Problem to solve: Go over the data and keep only the lines that include "compared".
***** Task inputs *****
Definition conditional_type (lval rval : var) : E ctype :=
  let t1 := v_type lval in
  let t2 := v_type rval in
  if is_arithmetic t1 && is_arithmetic t2 then lift (usual_arithmetic_conversion t1 t2)
  else if is_pointer t1 && is_pointer t2 then conditional_pointers t1 t2
  else
    a ← (if is_pointer t1 then is_nullptr depth rval else mret false);
    if a : bool then mret t1
    else
      b ← (if is_pointer t2 then is_nullptr depth lval else mret false);
      if b : bool then mret t2
      else if is_void t1 && is_void t2 then mret t1
      else
        s ← (if is_struct_or_union t1 then same_type depth t1 t2 else mret false);
        if s : bool then mret t1 else fail "Incompatible types in conditional operator.".

Definition eval_conditional (def : option defref) (left right : bref) : E ctype :=
  e ← block_expr left;
  v ← eval depth def (Some left) e;
  lval ← rvalue depth k def (Some left) v;
  e ← block_expr right;
  v ← eval depth def (Some right) e;
  rval ← rvalue depth k def (Some right) v;
  _ ← put_expr left (as_expr lval);
  _ ← put_expr right (as_expr rval);
  conditional_type lval rval.

(** ** Logical operations *)

Definition eval_logical_expression (def : option defref) (is_and : bool) (left right_top right : bref) : E bref :=
  t ← cfg_block_init def;
  f ← cfg_block_init def;
  r ← cfg_block_init def;
  _ ← (if is_and then _ ← put_jump left false f; put_jump left true right_top
       else _ ← put_jump left false right_top; put_jump left true t);
  e ← block_expr right;
  yes ← is_immediate_true depth e;
  _ ← (if yes : bool then put_jump right false t
       else
         no ← is_immediate_false depth e;
         if no : bool then put_jump right false f
         else _ ← put_jump right false f; put_jump right true t);
  res ← create_var def basic_type__int;
  let res := v_set_lvalue true res in
  _ ← eval_assign def (Some t) res (as_expr (var_int 1));
  _ ← eval_assign def (Some f) res (as_expr (var_int 0));
  let res := v_set_lvalue false res in
  _ ← put_jump t false r;
  _ ← put_jump f false r;
  _ ← put_expr r (as_expr res);
  mret r.

Definition is_logical_immediate (left top bottom : bref) : E bool :=
  if negb (bool_decide (top = bottom)) then mret false
  else
    x ← the_block (Some top);
    if negb (bool_decide (b_code x = [])) then mret false
    else
      a ← is_immediate depth (b_expr x);
      if negb a then mret false else e ← block_expr left; is_immediate depth e.

(** The value of the last block of the right operand, compared with zero. *)
Definition compared (def : option defref) (right : bref) : E bref :=
  e ← block_expr right;
  _ ← (if is_comparison e then mret tt
       else
         v ← eval depth def (Some right) e;
         e ← eval_expr depth k def (Some right) IR_OP_NE v (OperandVar (var_int 0));
         put_expr right e);
  mret right.

Definition scalar_operands (left right : bref) (msg : string) : E unit :=
  a ← block_expr left;
  b ← block_expr right;
  if negb (is_scalar (ex_type a)) || negb (is_scalar (ex_type b)) then fail msg else mret tt.

(** [is_immediate_true(l) && is_immediate_true(r)], or with [||]. *)
Definition logical_value (is_and : bool) (left right : bref) : E bool :=
  l ← block_expr left;
  a ← is_immediate_true depth l;
  if Bool.eqb a is_and then r ← block_expr right; is_immediate_true depth r else mret a.

Definition eval_logical_or (def : option defref) (left right_top right : bref) : E bref :=
  _ ← scalar_operands left right "Operands to logical or must be of scalar type.";
  imm ← is_logical_immediate left right_top right;
  if imm : bool then
    res ← logical_value false left right;
    _ ← put_expr left (as_expr (var_int (Z.b2z res)));
    mret left
  else
    e ← block_expr left;
    yes ← is_immediate_true depth e;
    if yes : bool then _ ← put_expr left (as_expr (var_int 1)); mret left
    else
      no ← is_immediate_false depth e;
      if no : bool then _ ← put_jump left false right_top; compared def right
      else eval_logical_expression def false left right_top right.

Definition eval_logical_and (def : option defref) (left right_top right : bref) : E bref :=
  _ ← scalar_operands left right "Operands to logical and must be of scalar type.";
  imm ← is_logical_immediate left right_top right;
  if imm : bool then
    res ← logical_value true left right;
    _ ← put_expr left (as_expr (var_int (Z.b2z res)));
    mret left
  else
    e ← block_expr left;
    no ← is_immediate_false depth e;
    if no : bool then _ ← put_expr left (as_expr (var_int 0)); mret left
    else
      yes ← is_immediate_true depth e;
      if yes : bool then _ ← put_jump left false right_top; compared def right
      else eval_logical_expression def true left right_top right.

(** ** Calls and variable length arrays *)

Definition eval_param (def : option defref) (block : option bref) (e : expression) : E expression :=
  v ← eval depth def block e;
  v ← rvalue depth k def block v;
  let e := as_expr v in
  i ← identity depth e;
  if negb i then
    t ← create_var def (ex_type e);
    v ← eval_assign def block t e;
    mret (as_expr v)
  else mret e.

Definition param (block : option bref) (e : expression) : E unit := emit_ir block IR_PARAM var_void e.
Definition eval__builtin_va_start (block : option bref) (arg : expression) : E unit :=
  emit_ir block IR_VA_START var_void arg.

Definition eval_vla_alloc (def : option defref) (block : bref) (s : symref) : E unit :=
  y ← the_symbol (Some s);
  vla ← vla_type depth (sym_type y);
  _ ← assert vla;
  e ← eval_vla_size depth k def (Some block) (sym_type y);
  _ ← put_expr block e;
  v ← var_direct (Some s);
  emit_ir (Some block) IR_VLA_ALLOC v e.

End assign.
Lemma shiftr_in_range kt x n : in_range kt x = true → 0 ≤ n → in_range kt (Z.shiftr x n) = true.
Proof.
  rewrite !in_range_spec. intros Hx Hn. rewrite Z.shiftr_div_pow2 by done. pose proof (pow2_pos n Hn) as Hp.
  pose proof (Z.div_mod x (2 ^ n) ltac:(lia)) as Hd. pose proof (Z.mod_pos_bound x (2 ^ n) Hp) as Hm.
  pose proof (pow2_pos (iwidth kt - 1)). pose proof (iwidth_pos kt). destruct (isigned kt); nia.
Qed.

Lemma op_value_range op kt kr a c z : promoted kt → in_range kt a = true → (∀ o, ir_binop op = Some o → in_range kt c = true) →
  op_value op kt kr a c = Some z → in_range (if compares op then I32 else kt) z = true.
Proof.
  intros Hk Ha Hc. unfold promoted in Hk.
  assert (Harith : ∀ o, to_option (c_binop (IArith o) kt a c) = Some z → in_range kt z = true).
  { intros o. cbn [c_binop]. rewrite Hk. destruct o; cbn [c_arith]; try destruct (c =? 0); try done;
      destruct (c_result kt _) eqn:E; cbn; try done; intros [= <-]; by eapply c_result_in_range. }
  assert (Hcmp : ∀ o, to_option (c_binop (ICmp o) kt a c) = Some z → in_range I32 z = true).
  { intros o. cbn. intros [= <-]. by destruct (z_cmp o a c). }
  assert (Hbit : ∀ o x, ir_binop op = Some x → to_option (c_binop (IBit o) kt a c) = Some z → in_range kt z = true).
  { intros o x Hx. cbn. intros [= <-]. apply z_bit_in_range; [done|by eapply Hc]. }
  destruct op; cbn [op_value ir_binop compares] in *; try done; try apply Harith; try apply Hcmp; try (by eapply Hbit).
  - unfold c_not. cbn. intros [= <-]. rewrite Hk. apply conv_range.
  - unfold c_neg. destruct (c_result _ _) eqn:E; cbn; try done. intros [= <-]. rewrite Hk in E. by eapply c_result_in_range.
  - cbn [c_binop]. destruct (c =? 0) eqn:E; [done|]. apply Z.eqb_neq in E. destruct (c_result _ _); try done. cbn. intros [= <-].
    by apply rem_in_range; [|eapply Hc|].
  - unfold c_shl. rewrite Hk. destruct (_ && _); [|done]. cbn. intros [= <-]. apply conv_range.
  - unfold c_shr. destruct (_ && _) eqn:E; [|done]. cbn. intros [= <-]. apply andb_prop in E as [E%Z.leb_le _]. by apply shiftr_in_range.
Qed.

Lemma emit_gives op l r kl kr a c z : shape l kl a → shape r kr c → promoted kl → binary op = true →
  (∀ o, ir_binop op = Some o → kr = kl) → op_value op kl kr a c = Some z → ¬ K →
  gives 0 (create_expr op l (OperandVar r)) (λ e, eshape e (if compares op then I32 else kl) z)
    (λ m U, steady U m l (bytes kl a) ∧ steady U m r (bytes kr c))
    (λ e m U, yields U m e (bytes (if compares op then I32 else kl) z)).
Proof.
  intros Hl Hr Hk Hb Hkr Hv HnK. pose proof (sh_type _ _ _ _ Hl) as Htl. pose proof (promoted_not_bool _ _ Htl Hk) as Hnb.
  set (T := if compares op then basic_type__int else v_type l).
  assert (HT : int_type T (if compares op then I32 else kl)) by (unfold T; by destruct (compares op)).
  assert (HTb : is_bool T = false) by (unfold T; by destruct (compares op)).
  assert (He : eshape (Expression op T l r) (if compares op then I32 else kl) z).
  { apply eshape_op; [done| |by rewrite HTb|by intros ->|done].
    apply (op_value_range op kl kr a c); [done|apply Hl| |done]. intros o Ho. rewrite <-(Hkr o Ho). apply Hr. }
  eapply gives_pure; [done| |exact He|].
  - intros p _. apply create_binary; [done|apply Htl].
  - intros m U [Hsl Hsr]. apply yields_op.
    + unfold is_identity. cbn [ex_op]. by rewrite bool_decide_false by (by intros ->).
    + intros m' Ho. by apply (computes_op U m op T l r kl kr _ a c).
Qed.

(** ** Folding *)

Lemma numeric_gives v t kt z : common t kt → v = var_numeric t (wrap_u 64 z) → in_range kt z = true →
  ∀ (Pre : mem → list symref → Prop), gives 0 (mret (as_expr v)) (λ e, eshape e kt z) Pre (λ e m U, yields U m e (bytes kt z)).
Proof.
  intros [Ht Hb _] -> Hz Pre. assert (Hs : shape (var_numeric t (wrap_u 64 z)) kt z) by (apply shape_numeric; [done|done|by rewrite Hb]).
  apply gives_ret; [done|by apply eshape_var|]. intros m U _. apply (yields_var K); [done|done|]. by apply (steady_imm K).
Qed.

Lemma cast_folded_gives t kt n z : common t kt → conv kt n = z → in_range kt z = true →
  ∀ (Pre : mem → list symref → Prop), gives 0 (cast depth (var_numeric t n) t) (λ e, eshape e kt z) Pre (λ e m U, yields U m e (bytes kt z)).
Proof.
  intros Hc Hn Hz Pre. eapply gives_ext; [|by apply (numeric_gives (var_numeric t (wrap_u 64 z)) t kt z)].
  intros p. by rewrite (cast_numeric t kt n p Hc), Hn.
Qed.

Lemma imm_value v ka a : shape v ka a → v_kind v = IMMEDIATE → v_imm v = wrap_u 64 a.
Proof. intros Hv Hk. by destruct (sh_imm _ _ _ _ Hv Hk) as (_ & _ & ?). Qed.

Lemma both_immediate_true l r : both_immediate l r = true → v_kind l = IMMEDIATE ∧ v_kind r = IMMEDIATE.
Proof. unfold both_immediate. intros [H1 H2]%andb_prop. by apply bool_decide_eq_true in H1, H2. Qed.
(** Folded or emitted: the value [z] of a binary operator on two operands in
    their common type. *)
Lemma folded_or_emitted_gives op (fold : outcome var) (fin : var → E expression) t kt l r kr a c z :
  common t kt → shape l kt a → shape r kr c → binary op = true →
  (∀ o, ir_binop op = Some o → kr = kt) → op_value op kt kr a c = Some z →
  (v_kind l = IMMEDIATE → v_kind r = IMMEDIATE → ∃ v, fold = Ok v ∧
     ∀ Pre : mem → list symref → Prop, gives 0 (fin v) (λ e, eshape e (if compares op then I32 else kt) z) Pre
       (λ e m U, yields U m e (bytes (if compares op then I32 else kt) z))) →
  gives 0 (if both_immediate l r then v ← lift fold; fin v else create_expr op l (OperandVar r))
    (λ e, eshape e (if compares op then I32 else kt) z)
    (λ m U, steady U m l (bytes kt a) ∧ steady U m r (bytes kr c))
    (λ e m U, yields U m e (bytes (if compares op then I32 else kt) z)).
Proof.
  intros Hc Hl Hr Hb Hkr Hv Hfold. destruct (both_immediate l r) eqn:Ei.
  - apply both_immediate_true in Ei as [H1 H2]. destruct (Hfold H1 H2) as (v & -> & Hfin).
    eapply gives_look; [intros p _; by apply lift_ok|]. apply Hfin.
  - apply emit_gives; try done; [apply Hc|]. intros HK. unfold both_immediate in Ei.
    by rewrite !bool_decide_true in Ei by (by apply (sh_const _ _ _ _ Hl) || by apply (sh_const _ _ _ _ Hr)).
Qed.

(** ** The operators *)

(** The operators whose operands are converted to their common type. *)
Definition converts (op : optype) : bool :=
  match ir_binop op with Some _ => true | None => false end.

(** The value of a binary operator of C on operands of the types [k1] and
    [k2], with the type of the result. *)
Definition binary_value (op : optype) (k1 k2 : ity) (a c : Z) : option (ity * Z) :=
  if converts op then
    let kt := common_type (promote k1) (promote k2) in
    z ← op_value op kt kt (conv kt a) (conv kt c); Some (if compares op then I32 else kt, z)
  else z ← op_value op k1 k2 a c; Some (promote k1, z).

Lemma arithmetic_gives op o t kt l r kl kr a c z : ir_binop op = Some (IArith o) → common t kt →
  shape l kl a → shape r kr c → op_value op kt kt (conv kt a) (conv kt c) = Some z →
  gives 2 (arithmetic_or depth k (Some d) (Some b) op o t l r) (λ e, eshape e kt z)
    (λ m U, steady U m l (bytes kl a) ∧ steady U m r (bytes kr c)) (λ e m U, yields U m e (bytes kt z)).
Proof.
  intros Ho Hc Hl Hr Hv. unfold arithmetic_or. apply (operands_gives 0 (λ l r, if both_immediate l r then
    l ← lift (eval_arithmetic_immediate t l o r); cast depth l t else create_expr op l (OperandVar r)) _ _ l r kl kr a c t kt);
    [done|done|done|done|]. intros l' r' Hl' Hr'.
  assert (Hcmp : compares op = false) by (by destruct op).
  pose proof (folded_or_emitted_gives op (eval_arithmetic_immediate t l' o r') (λ v, cast depth v t) t kt l' r' kt _ _ z
    Hc Hl' Hr') as H. rewrite Hcmp in H. apply H; [by destruct op|done|done|]. clear H.
  intros H1 H2. assert (Hz : c_arith o kt (conv kt a) (conv kt c) = Ok z).
  { pose proof (cm_promoted _ _ Hc) as Hp. unfold promoted in Hp. destruct op; try discriminate Ho; injection Ho as <-;
      cbn [op_value ir_binop c_binop] in Hv; rewrite Hp in Hv; destruct (c_arith _ _ _ _); try done; by injection Hv as <-. }
  destruct (fold_arith t kt o l' r' (conv kt a) (conv kt c) z) as (n & Hn & Hcn); try apply Hc; try apply conv_range; try done.
  { by apply (imm_value _ _ _ Hl'). } { by apply (imm_value _ _ _ Hr'). }
  exists (var_numeric t n). split; [done|]. apply cast_folded_gives; [done|done|].
  rewrite <-Hcn. apply conv_range.
Qed.

Lemma integer_fold_ok t kt o l r a c z : common t kt → shape l kt a → shape r kt c →
  v_kind l = IMMEDIATE → v_kind r = IMMEDIATE → int_op_value o kt a c = Ok z →
  ∃ n, eval_integer_immediate t l o r = Ok (var_numeric t n) ∧ conv kt n = conv kt z ∧ (∀ x, o = OBit x → n = wrap_u 64 z).
Proof.
  intros Hc Hl Hr H1 H2 Hz. destruct (fold_int_op t kt o l r a c z) as (n & Hn & Hcn & Hb); try apply Hc; try done.
  - by apply (imm_value _ _ _ Hl).
  - rewrite (imm_value _ _ _ Hr H2). apply member_value. apply Hr.
  - apply Hl.
  - exists n. split; [done|]. split; [done|]. intros x Hx. apply (Hb x Hx). apply Hr.
Qed.

Lemma mod_gives t kt l r kl kr a c z : usual_arithmetic_conversion (v_type l) (v_type r) = Ok t → common t kt →
  shape l kl a → shape r kr c → op_value IR_OP_MOD kt kt (conv kt a) (conv kt c) = Some z →
  gives 2 (mod_ depth k (Some d) (Some b) l r) (λ e, eshape e kt z)
    (λ m U, steady U m l (bytes kl a) ∧ steady U m r (bytes kr c)) (λ e m U, yields U m e (bytes kt z)).
Proof.
  intros Ht Hc Hl Hr Hv. unfold mod_. eapply gives_look; [intros p _; by apply lift_ok|].
  rewrite (it_integer _ _ (cm_int _ _ Hc)). cbn [negb].
  apply (operands_gives 0 (λ l r, if both_immediate l r then
    l ← lift (eval_integer_immediate t l OMod r); cast depth l t else create_expr IR_OP_MOD l (OperandVar r)) _ _ l r kl kr a c t kt);
    [done|done|done|done|]. intros l' r' Hl' Hr'.
  apply (folded_or_emitted_gives IR_OP_MOD (eval_integer_immediate t l' OMod r') (λ v, cast depth v t) t kt l' r' kt _ _ z
    Hc Hl' Hr'); [done|done|done|]. intros H1 H2.
  assert (Hz : int_op_value OMod kt (conv kt a) (conv kt c) = Ok z).
  { cbn [op_value ir_binop] in Hv. cbn [int_op_value]. destruct (c_binop IMod kt _ _); try done. by injection Hv as <-. }
  destruct (integer_fold_ok t kt OMod l' r' _ _ z Hc Hl' Hr' H1 H2 Hz) as (n & Hn & Hcn & _).
  exists (var_numeric t n). split; [done|]. apply (cast_folded_gives t kt n z); [done| |].
  - rewrite Hcn. apply conv_small. apply (op_value_range IR_OP_MOD kt kt (conv kt a) (conv kt c) z (cm_promoted _ _ Hc));
      [apply conv_range|intros; apply conv_range|done].
  - apply (op_value_range IR_OP_MOD kt kt (conv kt a) (conv kt c) z (cm_promoted _ _ Hc));
      [apply conv_range|intros; apply conv_range|done].
Qed.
*****
Task output:
(** The value of the last block of the right operand, compared with zero. *)
Definition compared (def : option defref) (right : bref) : E bref :=
      if no : bool then _ ← put_jump left false right_top; compared def right
      if yes : bool then _ ← put_jump left false right_top; compared def right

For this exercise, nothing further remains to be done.